#### DATA ####

Definition set_sensor_manager (x : SensorManager) (s : IntrusionDetectionSystem) :=
  mkIDS (Some x) (alert_manager s) (display_manager s) (running s) (cycle_count s).
Definition set_alert_manager (x : AlertManager) (s : IntrusionDetectionSystem) :=
  mkIDS (sensor_manager s) (Some x) (display_manager s) (running s) (cycle_count s).
Definition set_display_manager (x : DisplayManager) (s : IntrusionDetectionSystem) :=
  mkIDS (sensor_manager s) (alert_manager s) (Some x) (running s) (cycle_count s).
Definition set_running (b : bool) (s : IntrusionDetectionSystem) :=
  mkIDS (sensor_manager s) (alert_manager s) (display_manager s) b (cycle_count s).
Definition set_cycle_count (n : Z) (s : IntrusionDetectionSystem) :=
  mkIDS (sensor_manager s) (alert_manager s) (display_manager s) (running s) n.

(** The object before [__init__] has assigned anything. *)
Definition blank : IntrusionDetectionSystem := mkIDS None None None false 0.

Definition nl : string := String (Ascii.ascii_of_nat 10) EmptyString.

Definition attribute_error (name : string) : exn :=
  Exception (String.append "'IntrusionDetectionSystem' object has no attribute '"
               (String.append name "'")).

(** [self.<name>.method(...)]: run [m] on the attribute, AttributeError when
    it is not there. *)
Definition with_attr {T A} (name : string)
    (proj : IntrusionDetectionSystem -> option T)
    (inj : T -> IntrusionDetectionSystem -> IntrusionDetectionSystem)
    (m : M T A) : M IntrusionDetectionSystem A :=
  fun s =>
    match proj s with
    | Some t => let '(o, t', tr) := m t in (o, inj t' s, tr)
    | None => (Raise (attribute_error name), s, [])
    end.

Definition in_sensors {A} (m : M SensorManager A) : M IntrusionDetectionSystem A :=
  with_attr "sensor_manager" sensor_manager set_sensor_manager m.
Definition in_alerts {A} (m : M AlertManager A) : M IntrusionDetectionSystem A :=
  with_attr "alert_manager" alert_manager set_alert_manager m.
Definition in_display {A} (m : M DisplayManager A) : M IntrusionDetectionSystem A :=
  with_attr "display_manager" display_manager set_display_manager m.

(** The calls of [__init__] that reach outside the sources and may fail. *)
Inductive init_step : Type :=
| AtSensorManager      (* SensorManager() *)
| AtAlertManager       (* AlertManager() *)
| AtFlaskInit          (* initialize_flask_app(...) *)
| AtFlaskThread.       (* Thread(...).start() *)

Definition init_step_eqb (a b : init_step) : bool :=
  match a, b with
  | AtSensorManager, AtSensorManager
  | AtAlertManager, AtAlertManager
  | AtFlaskInit, AtFlaskInit
  | AtFlaskThread, AtFlaskThread => true
  | _, _ => false
  end.

(** The call at [here] raises [Exception(msg)] when the fault is placed on it. *)
Definition may_fail {S} (here : init_step) (fault : option (init_step * string))
    : M S unit :=
  match fault with
  | Some (step, msg) => if init_step_eqb here step then raise (Exception msg) else ret tt
  | None => ret tt
  end.

(** The exit status of the Python process for the way [main()] ended: the code
    of [SystemExit], 1 for an uncaught exception (after the traceback), 130 for
    an uncaught [KeyboardInterrupt]; nothing while the program still runs. *)
Definition exit_status {A} (o : outcome A) : option Z :=
  match o with
  | Return _ => Some 0
  | Raise (SystemExit code) => Some code
  | Raise (Exception _) => Some 1
  | Raise KeyboardInterrupt => Some 130
  | Pending => None
  end.

Open Scope py_scope.

Section Config.
(** The constants of [config.py], which is not part of the sources. *)
Variable DISTANCE_THRESHOLD : float.
Variable MAIN_LOOP_DELAY : float.
Variables INTRUSION_MESSAGE SAFE_MESSAGE SYSTEM_STARTUP SYSTEM_SHUTDOWN : string.

(** [LCDDisplay.__init__] *)
Definition LCDDisplay_init (enable_framebuffer : bool) : LCDDisplay * trace :=
  (mkLCDDisplay enable_framebuffer EmptyString 0%float 1.0%float,
   [Print [Lit "[DISPLAY] LCD display module initialized"]]).

(** [LCDDisplay.clear_screen] *)
Definition clear_screen : M LCDDisplay unit :=
  try_except
    (emit OsClear ;;
     say "[DISPLAY] Screen cleared")
    (on_exception (fun e => print [Lit "[ERROR] Failed to clear screen: "; Lit e])).

Definition banner : M LCDDisplay unit :=
  say (str_repeat "=" 50) ;;
  say "  INTRUSION DETECTION SYSTEM - RASPBERRY PI 4" ;;
  say (str_repeat "=" 50).

(** The body of [if data: ...] in [display_message]. *)
Definition show_data (d : display_data) : M LCDDisplay unit :=
  match data_motion d with
  | Some motion =>
      print [Lit "Motion Detection: "; Lit (if motion then "DETECTED" else "CLEAR")]
  | None => ret tt
  end ;;
  match data_distance d with
  | Some distance =>
      if (0 <? distance)%float
      then print [Lit "Distance: "; Fixed 2 distance; Lit " cm"]
      else say "Distance: No valid reading"
  | None => ret tt
  end ;;
  match data_timestamp d with
  | Some ts => print [Lit "Time: "; Lit ts]
  | None => ret tt
  end.

(** [LCDDisplay.display_message]; [current_time] is the value that
    [time.time()] returns in the call. *)
Definition display_message (current_time : float) (message : string)
    (data : option display_data) : M LCDDisplay unit :=
  try_except
    (self <- get ;;
     if (display_update_interval self <=? current_time - last_update_time self)%float
     then
       clear_screen ;;
       banner ;;
       print [] ;;
       print [Lit "STATUS: "; Lit message] ;;
       print [] ;;
       match data with
       | Some d => if data_truthy data then show_data d else ret tt
       | None => ret tt
       end ;;
       print [] ;;
       say (str_repeat "=" 50) ;;
       modify (fun self =>
                 mkLCDDisplay (enable_framebuffer self) message current_time
                              (display_update_interval self))
     else ret tt)
    (on_exception (fun e => print [Lit "[ERROR] Failed to display message: "; Lit e])).

(** [LCDDisplay.show_intrusion_alert] *)
Definition show_intrusion_alert (current_time : float) (distance : float)
    (timestamp : string) : M LCDDisplay unit :=
  let data := mkData (Some true) (Some distance) (Some timestamp) in
  display_message current_time INTRUSION_MESSAGE (Some data).

(** [LCDDisplay.show_area_safe] *)
Definition show_area_safe (current_time : float) (distance : float)
    (timestamp : string) : M LCDDisplay unit :=
  let data := mkData (Some false) (Some distance) (Some timestamp) in
  display_message current_time SAFE_MESSAGE (Some data).

(** [LCDDisplay.show_startup_message]; [fault] is what [time.sleep(2)]
    raises, if anything. *)
Definition show_startup_message (fault : option exn) : M LCDDisplay unit :=
  clear_screen ;;
  banner ;;
  print [] ;;
  print [Lit "STATUS: "; Lit SYSTEM_STARTUP] ;;
  print [] ;;
  say "Initializing sensors and alert system..." ;;
  say "Please wait..." ;;
  print [] ;;
  say (str_repeat "=" 50) ;;
  sleep 2 fault.

(** [LCDDisplay.show_shutdown_message] *)
Definition show_shutdown_message : M LCDDisplay unit :=
  clear_screen ;;
  banner ;;
  print [] ;;
  print [Lit "STATUS: "; Lit SYSTEM_SHUTDOWN] ;;
  print [] ;;
  say "Cleaning up resources and exiting..." ;;
  say "Thank you for using this system" ;;
  print [] ;;
  say (str_repeat "=" 50).

(** [LCDDisplay.show_error_message] *)
Definition show_error_message (error_code error_description : string)
    : M LCDDisplay unit :=
  clear_screen ;;
  say (str_repeat "=" 50) ;;
  say "  INTRUSION DETECTION SYSTEM - ERROR" ;;
  say (str_repeat "=" 50) ;;
  print [] ;;
  print [Lit "ERROR CODE: "; Lit error_code] ;;
  print [Lit "DESCRIPTION: "; Lit error_description] ;;
  print [] ;;
  say "System will shutdown. Please check connections." ;;
  print [] ;;
  say (str_repeat "=" 50).

(** [LCDDisplay.cleanup] *)
Definition LCDDisplay_cleanup : M LCDDisplay unit :=
  say "[DISPLAY] LCD display cleaned up".

(** [DisplayManager.__init__] *)
Definition DisplayManager_init (enable_framebuffer : bool) : DisplayManager * trace :=
  let '(l, tr) := LCDDisplay_init enable_framebuffer in
  (mkDisplayManager l 0, tr ++ [Print [Lit "[DISPLAY] Display manager initialized"]]).

Definition in_lcd {A} (m : M LCDDisplay A) : M DisplayManager A :=
  zoom lcd set_lcd m.

(** [DisplayManager.update_display]; [timestamp] is the string that
    [time.strftime] returns in the call. *)
Definition update_display (current_time : float) (timestamp : string)
    (intrusion_detected motion : bool) (distance : float) : M DisplayManager unit :=
  (if intrusion_detected
   then in_lcd (show_intrusion_alert current_time distance timestamp)
   else in_lcd (show_area_safe current_time distance timestamp)) ;;
  modify (fun self => mkDisplayManager (lcd self) (display_count self + 1)).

####

TASK BRIEF:
Give again exactly, and only, the lines above starting at the one with "Lit error_description] ;;" and ending at the one with "(** [DisplayManager.__init__] *)".

THE ANSWER:
  print [Lit "DESCRIPTION: "; Lit error_description] ;;
  print [] ;;
  say "System will shutdown. Please check connections." ;;
  print [] ;;
  say (str_repeat "=" 50).

(** [LCDDisplay.cleanup] *)
Definition LCDDisplay_cleanup : M LCDDisplay unit :=
  say "[DISPLAY] LCD display cleaned up".

(** [DisplayManager.__init__] *)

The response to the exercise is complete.